* **INPUT MATERIAL**
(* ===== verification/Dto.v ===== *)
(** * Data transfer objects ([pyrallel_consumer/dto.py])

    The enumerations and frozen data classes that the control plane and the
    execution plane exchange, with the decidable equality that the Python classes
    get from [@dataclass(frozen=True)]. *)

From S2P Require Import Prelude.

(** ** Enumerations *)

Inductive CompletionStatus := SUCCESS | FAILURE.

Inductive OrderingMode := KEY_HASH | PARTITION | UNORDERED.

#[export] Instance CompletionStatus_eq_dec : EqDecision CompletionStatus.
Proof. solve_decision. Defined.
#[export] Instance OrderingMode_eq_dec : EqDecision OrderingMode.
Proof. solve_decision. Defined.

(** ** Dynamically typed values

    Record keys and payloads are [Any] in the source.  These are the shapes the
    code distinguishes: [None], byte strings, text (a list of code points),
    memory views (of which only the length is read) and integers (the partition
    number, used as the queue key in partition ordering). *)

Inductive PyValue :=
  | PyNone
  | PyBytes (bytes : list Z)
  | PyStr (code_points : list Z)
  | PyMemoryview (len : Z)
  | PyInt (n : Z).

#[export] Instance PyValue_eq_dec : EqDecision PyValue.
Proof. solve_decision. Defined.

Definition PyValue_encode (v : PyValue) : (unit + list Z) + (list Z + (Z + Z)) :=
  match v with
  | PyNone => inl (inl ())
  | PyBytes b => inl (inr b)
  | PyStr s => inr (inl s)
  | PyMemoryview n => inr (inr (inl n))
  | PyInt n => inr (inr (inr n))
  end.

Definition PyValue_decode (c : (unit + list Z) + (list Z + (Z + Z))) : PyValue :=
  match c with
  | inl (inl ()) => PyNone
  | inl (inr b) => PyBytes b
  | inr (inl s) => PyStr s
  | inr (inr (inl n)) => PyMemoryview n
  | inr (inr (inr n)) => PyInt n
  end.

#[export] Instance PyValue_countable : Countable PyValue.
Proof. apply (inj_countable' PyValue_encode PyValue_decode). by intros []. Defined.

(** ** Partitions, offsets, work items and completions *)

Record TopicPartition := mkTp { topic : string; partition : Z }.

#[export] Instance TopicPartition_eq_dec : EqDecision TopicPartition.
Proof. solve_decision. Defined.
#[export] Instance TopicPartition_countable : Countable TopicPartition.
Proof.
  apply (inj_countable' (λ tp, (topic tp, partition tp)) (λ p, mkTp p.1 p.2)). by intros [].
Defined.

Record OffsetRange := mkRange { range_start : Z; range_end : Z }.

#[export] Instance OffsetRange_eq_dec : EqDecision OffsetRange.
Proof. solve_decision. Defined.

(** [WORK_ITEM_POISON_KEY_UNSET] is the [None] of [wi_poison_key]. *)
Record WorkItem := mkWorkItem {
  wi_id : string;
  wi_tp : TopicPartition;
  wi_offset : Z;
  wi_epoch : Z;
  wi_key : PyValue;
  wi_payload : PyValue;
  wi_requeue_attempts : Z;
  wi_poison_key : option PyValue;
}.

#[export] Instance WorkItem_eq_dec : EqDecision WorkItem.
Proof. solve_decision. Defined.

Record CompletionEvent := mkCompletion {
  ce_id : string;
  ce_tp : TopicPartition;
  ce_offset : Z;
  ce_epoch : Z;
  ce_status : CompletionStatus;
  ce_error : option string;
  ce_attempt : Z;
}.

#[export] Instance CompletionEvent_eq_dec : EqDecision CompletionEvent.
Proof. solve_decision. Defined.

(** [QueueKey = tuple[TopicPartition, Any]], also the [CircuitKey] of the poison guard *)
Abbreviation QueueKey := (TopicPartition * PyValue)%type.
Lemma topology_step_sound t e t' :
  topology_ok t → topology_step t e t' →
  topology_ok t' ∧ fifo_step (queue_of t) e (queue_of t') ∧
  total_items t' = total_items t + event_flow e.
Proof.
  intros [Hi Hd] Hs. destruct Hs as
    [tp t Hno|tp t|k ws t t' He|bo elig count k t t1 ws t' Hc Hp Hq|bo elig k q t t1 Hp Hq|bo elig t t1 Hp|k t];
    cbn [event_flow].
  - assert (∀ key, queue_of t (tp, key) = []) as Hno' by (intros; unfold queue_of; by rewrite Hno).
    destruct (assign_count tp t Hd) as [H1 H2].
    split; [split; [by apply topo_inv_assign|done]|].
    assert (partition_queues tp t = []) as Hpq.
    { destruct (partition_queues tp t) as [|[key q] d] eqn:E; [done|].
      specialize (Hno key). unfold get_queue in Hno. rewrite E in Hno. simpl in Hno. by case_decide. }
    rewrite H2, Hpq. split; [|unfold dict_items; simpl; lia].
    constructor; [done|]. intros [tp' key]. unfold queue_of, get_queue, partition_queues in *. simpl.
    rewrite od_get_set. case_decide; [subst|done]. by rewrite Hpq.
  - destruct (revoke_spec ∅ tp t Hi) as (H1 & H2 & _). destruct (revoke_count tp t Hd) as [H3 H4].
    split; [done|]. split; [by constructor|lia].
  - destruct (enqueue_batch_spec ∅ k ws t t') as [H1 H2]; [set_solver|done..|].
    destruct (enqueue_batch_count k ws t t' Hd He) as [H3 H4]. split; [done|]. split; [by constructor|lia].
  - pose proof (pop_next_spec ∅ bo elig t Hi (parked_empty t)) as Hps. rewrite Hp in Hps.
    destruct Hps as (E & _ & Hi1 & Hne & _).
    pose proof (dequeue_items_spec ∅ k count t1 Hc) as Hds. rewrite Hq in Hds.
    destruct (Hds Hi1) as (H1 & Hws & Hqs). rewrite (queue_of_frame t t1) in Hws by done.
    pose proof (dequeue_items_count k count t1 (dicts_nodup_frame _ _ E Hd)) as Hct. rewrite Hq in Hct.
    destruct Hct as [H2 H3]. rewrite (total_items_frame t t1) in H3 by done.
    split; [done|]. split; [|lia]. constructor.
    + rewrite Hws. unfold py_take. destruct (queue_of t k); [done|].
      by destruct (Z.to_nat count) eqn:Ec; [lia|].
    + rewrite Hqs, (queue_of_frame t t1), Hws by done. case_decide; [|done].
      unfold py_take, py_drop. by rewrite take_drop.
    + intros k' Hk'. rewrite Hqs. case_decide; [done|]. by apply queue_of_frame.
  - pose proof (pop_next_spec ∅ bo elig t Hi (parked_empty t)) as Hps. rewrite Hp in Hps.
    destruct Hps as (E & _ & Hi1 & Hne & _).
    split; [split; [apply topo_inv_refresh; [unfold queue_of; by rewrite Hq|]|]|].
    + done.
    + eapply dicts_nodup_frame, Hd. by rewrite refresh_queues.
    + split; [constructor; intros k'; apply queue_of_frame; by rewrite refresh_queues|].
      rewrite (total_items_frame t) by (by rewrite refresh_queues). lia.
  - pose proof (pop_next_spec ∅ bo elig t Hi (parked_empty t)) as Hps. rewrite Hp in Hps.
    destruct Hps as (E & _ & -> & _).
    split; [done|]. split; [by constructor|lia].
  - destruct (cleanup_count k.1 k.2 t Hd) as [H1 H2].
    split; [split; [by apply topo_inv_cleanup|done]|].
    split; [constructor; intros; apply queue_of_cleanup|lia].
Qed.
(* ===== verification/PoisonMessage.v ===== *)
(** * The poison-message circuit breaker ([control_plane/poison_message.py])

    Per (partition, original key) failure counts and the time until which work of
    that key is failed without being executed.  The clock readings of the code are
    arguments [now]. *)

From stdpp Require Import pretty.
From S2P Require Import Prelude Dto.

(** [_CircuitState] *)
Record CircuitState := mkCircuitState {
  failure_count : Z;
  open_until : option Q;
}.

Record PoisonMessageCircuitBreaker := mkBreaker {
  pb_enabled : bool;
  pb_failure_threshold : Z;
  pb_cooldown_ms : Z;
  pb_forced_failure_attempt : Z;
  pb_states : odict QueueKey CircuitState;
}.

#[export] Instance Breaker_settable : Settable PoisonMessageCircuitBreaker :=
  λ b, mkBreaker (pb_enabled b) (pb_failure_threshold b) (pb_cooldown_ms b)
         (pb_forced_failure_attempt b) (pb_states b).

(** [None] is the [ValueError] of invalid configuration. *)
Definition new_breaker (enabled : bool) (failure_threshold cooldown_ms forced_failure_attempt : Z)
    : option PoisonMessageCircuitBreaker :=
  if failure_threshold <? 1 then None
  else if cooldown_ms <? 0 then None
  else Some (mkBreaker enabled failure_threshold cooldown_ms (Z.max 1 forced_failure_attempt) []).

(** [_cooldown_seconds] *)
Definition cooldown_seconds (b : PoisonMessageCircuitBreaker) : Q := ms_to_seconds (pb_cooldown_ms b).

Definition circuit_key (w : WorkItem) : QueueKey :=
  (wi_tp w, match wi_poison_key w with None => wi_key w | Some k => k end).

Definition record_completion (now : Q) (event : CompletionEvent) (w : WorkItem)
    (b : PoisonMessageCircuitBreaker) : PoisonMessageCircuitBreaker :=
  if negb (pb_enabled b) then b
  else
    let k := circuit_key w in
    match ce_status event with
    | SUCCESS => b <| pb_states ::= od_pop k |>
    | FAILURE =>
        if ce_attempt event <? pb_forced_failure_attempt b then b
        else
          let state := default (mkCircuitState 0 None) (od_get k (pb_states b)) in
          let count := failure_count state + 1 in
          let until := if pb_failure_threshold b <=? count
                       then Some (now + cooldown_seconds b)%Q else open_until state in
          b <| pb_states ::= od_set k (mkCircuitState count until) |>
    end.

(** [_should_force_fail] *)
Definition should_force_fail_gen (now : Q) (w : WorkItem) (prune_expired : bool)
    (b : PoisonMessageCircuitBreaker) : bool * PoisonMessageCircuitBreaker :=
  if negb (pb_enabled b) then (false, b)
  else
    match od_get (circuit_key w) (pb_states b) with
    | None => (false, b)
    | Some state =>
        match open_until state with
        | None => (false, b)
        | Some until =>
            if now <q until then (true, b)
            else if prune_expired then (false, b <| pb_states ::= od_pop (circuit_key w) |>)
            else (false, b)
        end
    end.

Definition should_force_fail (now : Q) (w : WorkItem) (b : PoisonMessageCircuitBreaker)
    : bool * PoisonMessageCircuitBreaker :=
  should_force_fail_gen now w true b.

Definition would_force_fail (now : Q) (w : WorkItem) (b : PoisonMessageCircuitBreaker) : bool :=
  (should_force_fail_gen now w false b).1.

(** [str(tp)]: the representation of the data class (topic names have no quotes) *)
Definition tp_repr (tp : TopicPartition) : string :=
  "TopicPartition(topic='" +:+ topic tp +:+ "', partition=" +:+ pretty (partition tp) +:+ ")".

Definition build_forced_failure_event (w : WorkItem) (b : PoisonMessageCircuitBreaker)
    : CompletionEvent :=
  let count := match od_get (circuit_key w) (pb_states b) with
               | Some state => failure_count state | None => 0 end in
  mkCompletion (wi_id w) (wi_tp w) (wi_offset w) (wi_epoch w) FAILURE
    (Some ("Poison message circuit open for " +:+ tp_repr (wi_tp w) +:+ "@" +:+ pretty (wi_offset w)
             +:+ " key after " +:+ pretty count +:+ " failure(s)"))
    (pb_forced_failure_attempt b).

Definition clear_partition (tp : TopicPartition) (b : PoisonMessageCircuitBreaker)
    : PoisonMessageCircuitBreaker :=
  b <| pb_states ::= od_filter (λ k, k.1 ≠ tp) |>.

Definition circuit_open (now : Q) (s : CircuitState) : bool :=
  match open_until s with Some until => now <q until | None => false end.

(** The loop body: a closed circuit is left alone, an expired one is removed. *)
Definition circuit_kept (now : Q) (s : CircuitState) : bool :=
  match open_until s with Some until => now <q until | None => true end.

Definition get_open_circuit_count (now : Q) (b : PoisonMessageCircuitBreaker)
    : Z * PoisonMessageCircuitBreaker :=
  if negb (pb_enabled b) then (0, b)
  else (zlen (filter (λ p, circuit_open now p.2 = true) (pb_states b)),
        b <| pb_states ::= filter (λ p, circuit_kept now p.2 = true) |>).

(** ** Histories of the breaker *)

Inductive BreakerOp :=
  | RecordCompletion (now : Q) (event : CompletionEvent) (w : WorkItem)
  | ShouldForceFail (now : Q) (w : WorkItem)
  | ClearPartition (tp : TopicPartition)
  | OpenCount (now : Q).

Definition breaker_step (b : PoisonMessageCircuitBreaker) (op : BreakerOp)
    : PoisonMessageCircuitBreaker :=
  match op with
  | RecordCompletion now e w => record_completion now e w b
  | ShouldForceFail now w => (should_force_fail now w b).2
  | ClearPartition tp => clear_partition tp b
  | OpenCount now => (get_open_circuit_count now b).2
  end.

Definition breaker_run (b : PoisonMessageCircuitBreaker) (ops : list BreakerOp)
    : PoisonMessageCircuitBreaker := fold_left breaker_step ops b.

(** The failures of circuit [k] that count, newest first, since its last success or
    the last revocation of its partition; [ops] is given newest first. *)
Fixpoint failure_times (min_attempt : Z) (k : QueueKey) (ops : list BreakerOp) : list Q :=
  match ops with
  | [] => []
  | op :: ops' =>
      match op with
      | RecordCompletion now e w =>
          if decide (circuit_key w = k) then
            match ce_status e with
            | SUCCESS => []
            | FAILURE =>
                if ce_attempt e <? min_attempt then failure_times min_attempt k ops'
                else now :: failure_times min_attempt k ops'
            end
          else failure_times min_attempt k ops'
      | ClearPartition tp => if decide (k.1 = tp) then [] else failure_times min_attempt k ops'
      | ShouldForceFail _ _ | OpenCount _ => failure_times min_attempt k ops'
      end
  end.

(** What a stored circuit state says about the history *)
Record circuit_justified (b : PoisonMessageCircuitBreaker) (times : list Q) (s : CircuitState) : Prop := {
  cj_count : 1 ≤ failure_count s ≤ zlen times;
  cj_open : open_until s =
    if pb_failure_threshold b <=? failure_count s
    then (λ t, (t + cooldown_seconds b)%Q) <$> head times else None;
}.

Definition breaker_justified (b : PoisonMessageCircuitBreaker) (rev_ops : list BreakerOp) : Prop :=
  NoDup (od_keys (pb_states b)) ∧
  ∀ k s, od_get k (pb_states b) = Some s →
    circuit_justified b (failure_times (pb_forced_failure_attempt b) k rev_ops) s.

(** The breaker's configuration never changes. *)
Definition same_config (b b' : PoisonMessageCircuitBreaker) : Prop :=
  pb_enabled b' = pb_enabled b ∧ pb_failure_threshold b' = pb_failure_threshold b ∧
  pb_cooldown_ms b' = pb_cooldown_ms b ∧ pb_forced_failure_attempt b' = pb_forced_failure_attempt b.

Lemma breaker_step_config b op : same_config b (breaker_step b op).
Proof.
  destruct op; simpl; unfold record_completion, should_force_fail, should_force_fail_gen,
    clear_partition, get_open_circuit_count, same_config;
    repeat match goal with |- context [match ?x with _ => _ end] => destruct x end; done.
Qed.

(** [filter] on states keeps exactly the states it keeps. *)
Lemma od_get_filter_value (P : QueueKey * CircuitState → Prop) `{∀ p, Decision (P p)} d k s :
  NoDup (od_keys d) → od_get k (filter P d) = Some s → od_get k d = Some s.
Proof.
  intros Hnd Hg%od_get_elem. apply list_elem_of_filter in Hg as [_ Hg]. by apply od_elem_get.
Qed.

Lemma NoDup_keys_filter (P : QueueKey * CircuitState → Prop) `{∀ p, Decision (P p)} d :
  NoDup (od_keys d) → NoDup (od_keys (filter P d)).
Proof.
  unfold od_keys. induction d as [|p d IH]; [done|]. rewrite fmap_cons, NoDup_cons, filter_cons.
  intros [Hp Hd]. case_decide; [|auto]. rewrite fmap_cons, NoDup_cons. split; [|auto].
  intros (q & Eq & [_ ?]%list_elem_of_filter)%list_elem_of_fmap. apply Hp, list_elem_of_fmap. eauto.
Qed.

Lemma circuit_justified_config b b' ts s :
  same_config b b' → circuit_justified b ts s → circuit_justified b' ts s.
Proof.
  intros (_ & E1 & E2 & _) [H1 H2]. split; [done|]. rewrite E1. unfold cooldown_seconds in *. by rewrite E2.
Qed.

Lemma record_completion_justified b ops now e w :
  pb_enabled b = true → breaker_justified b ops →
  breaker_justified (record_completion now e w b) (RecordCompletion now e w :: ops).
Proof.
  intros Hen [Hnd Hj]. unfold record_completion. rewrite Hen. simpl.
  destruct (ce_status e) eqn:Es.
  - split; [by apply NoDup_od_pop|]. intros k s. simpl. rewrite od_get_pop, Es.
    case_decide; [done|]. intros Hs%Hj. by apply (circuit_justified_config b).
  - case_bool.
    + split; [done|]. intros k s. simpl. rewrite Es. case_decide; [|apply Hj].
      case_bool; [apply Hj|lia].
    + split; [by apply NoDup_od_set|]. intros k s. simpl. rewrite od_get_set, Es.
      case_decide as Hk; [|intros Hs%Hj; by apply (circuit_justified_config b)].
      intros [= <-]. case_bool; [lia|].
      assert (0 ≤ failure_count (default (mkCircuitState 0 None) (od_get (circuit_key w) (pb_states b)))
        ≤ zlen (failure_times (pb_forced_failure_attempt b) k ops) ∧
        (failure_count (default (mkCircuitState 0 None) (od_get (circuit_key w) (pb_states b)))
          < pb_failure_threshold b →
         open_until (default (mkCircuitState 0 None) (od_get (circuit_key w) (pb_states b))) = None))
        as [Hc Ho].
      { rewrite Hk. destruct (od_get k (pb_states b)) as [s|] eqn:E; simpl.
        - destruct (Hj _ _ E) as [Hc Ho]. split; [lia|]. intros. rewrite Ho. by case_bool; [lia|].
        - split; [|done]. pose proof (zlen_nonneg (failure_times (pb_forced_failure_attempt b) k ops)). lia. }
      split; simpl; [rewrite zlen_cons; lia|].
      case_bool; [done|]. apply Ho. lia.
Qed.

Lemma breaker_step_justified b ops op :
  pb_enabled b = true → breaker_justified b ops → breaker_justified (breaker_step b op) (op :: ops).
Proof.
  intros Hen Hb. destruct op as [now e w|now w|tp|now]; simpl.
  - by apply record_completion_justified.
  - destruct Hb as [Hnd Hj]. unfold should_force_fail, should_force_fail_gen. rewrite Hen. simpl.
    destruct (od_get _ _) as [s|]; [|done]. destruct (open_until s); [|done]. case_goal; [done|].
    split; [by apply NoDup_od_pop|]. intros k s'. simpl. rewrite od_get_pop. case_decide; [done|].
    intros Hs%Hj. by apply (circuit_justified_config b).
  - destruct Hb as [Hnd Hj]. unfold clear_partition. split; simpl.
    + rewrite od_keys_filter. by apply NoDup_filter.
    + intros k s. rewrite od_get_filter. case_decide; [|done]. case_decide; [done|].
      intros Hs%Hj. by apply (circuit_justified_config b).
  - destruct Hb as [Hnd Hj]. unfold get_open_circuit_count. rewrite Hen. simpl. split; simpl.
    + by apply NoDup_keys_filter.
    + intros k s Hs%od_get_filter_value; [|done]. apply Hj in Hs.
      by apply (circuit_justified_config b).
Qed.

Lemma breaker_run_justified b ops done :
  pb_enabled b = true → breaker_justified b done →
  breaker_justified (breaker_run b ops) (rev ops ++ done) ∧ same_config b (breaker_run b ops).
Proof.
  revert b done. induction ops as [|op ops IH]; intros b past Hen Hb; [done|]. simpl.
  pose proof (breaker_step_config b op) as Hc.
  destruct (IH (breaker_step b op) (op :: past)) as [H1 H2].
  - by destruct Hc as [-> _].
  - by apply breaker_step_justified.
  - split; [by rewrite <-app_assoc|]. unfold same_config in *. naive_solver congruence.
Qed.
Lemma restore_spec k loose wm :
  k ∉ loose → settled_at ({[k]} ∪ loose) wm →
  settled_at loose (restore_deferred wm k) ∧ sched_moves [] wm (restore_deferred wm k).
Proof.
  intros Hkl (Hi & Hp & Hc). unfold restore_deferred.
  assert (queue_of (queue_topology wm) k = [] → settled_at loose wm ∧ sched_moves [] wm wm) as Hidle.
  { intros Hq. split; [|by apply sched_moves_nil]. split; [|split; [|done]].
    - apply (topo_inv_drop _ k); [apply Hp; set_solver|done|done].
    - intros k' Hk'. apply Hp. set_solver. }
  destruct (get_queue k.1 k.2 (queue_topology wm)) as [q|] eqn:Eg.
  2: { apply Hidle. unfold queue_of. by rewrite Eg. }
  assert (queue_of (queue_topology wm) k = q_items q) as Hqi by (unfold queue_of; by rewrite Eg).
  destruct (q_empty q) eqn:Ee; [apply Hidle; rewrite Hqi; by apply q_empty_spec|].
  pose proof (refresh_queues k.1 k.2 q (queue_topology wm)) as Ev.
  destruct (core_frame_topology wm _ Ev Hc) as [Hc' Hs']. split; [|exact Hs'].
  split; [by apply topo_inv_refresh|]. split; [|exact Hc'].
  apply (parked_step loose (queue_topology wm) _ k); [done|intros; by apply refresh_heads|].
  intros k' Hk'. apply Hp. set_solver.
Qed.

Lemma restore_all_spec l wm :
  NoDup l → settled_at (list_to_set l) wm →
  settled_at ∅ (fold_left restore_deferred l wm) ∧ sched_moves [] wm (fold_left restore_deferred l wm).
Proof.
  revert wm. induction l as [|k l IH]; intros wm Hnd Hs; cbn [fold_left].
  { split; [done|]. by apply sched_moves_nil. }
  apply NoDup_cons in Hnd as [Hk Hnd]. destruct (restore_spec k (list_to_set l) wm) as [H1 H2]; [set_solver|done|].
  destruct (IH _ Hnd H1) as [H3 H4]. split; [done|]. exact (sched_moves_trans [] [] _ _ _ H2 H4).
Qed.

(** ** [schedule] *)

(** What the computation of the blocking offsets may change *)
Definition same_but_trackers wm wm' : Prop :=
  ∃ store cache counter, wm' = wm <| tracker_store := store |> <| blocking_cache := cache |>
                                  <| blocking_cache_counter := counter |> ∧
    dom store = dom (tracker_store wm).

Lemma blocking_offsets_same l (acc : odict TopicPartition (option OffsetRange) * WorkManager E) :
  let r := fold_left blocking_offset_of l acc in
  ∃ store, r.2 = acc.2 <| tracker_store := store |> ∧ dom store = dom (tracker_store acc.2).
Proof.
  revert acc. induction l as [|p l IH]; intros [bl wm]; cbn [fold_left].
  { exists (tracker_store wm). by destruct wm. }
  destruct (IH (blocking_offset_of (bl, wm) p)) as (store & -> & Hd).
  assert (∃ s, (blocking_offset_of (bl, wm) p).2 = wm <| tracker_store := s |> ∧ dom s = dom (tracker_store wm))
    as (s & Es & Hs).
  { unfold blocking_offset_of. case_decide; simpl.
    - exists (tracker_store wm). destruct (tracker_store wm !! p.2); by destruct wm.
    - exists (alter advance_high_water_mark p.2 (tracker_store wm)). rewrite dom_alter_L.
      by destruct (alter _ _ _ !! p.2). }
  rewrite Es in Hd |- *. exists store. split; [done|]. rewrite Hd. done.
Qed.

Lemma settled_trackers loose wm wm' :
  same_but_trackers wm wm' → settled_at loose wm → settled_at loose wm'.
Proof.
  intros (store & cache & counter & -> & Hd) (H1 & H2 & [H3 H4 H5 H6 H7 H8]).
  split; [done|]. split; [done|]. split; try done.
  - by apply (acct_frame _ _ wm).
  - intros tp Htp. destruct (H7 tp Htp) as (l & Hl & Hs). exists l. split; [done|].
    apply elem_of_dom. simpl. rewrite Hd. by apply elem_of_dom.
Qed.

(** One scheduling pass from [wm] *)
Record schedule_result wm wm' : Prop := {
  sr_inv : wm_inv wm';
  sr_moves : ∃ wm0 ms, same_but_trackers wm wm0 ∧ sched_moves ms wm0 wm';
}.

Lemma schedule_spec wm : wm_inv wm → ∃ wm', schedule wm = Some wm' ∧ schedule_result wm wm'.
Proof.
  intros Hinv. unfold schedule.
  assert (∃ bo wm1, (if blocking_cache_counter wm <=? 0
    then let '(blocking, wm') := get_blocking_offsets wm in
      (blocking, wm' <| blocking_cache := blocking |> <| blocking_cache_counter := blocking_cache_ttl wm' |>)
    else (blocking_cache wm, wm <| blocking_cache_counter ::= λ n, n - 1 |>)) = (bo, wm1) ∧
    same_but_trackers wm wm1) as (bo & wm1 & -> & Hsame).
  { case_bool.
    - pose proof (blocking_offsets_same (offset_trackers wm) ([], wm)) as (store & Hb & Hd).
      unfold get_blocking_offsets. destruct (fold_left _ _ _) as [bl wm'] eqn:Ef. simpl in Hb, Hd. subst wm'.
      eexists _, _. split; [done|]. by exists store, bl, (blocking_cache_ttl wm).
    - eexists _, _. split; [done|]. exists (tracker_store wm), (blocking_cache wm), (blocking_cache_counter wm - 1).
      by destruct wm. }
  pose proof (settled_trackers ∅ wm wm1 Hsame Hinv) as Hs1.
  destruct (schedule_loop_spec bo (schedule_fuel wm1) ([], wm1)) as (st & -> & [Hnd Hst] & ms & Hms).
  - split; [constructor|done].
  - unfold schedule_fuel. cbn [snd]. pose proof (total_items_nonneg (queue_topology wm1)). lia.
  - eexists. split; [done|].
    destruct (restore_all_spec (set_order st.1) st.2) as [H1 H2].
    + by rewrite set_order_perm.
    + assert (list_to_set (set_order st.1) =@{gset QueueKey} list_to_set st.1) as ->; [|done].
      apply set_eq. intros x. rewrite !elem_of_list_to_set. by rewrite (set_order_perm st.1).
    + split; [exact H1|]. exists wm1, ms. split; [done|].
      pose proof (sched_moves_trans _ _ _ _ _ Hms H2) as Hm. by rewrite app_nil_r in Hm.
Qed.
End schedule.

* **ABOUT THIS TASK**
All that should be written out is the stretch of lines above between the one holding "b) = Some s →" and the one holding "Definition same_config (b", inclusive, exactly as given.

* **FINISHED TASK**
  ∀ k s, od_get k (pb_states b) = Some s →
    circuit_justified b (failure_times (pb_forced_failure_attempt b) k rev_ops) s.

(** The breaker's configuration never changes. *)
Definition same_config (b b' : PoisonMessageCircuitBreaker) : Prop :=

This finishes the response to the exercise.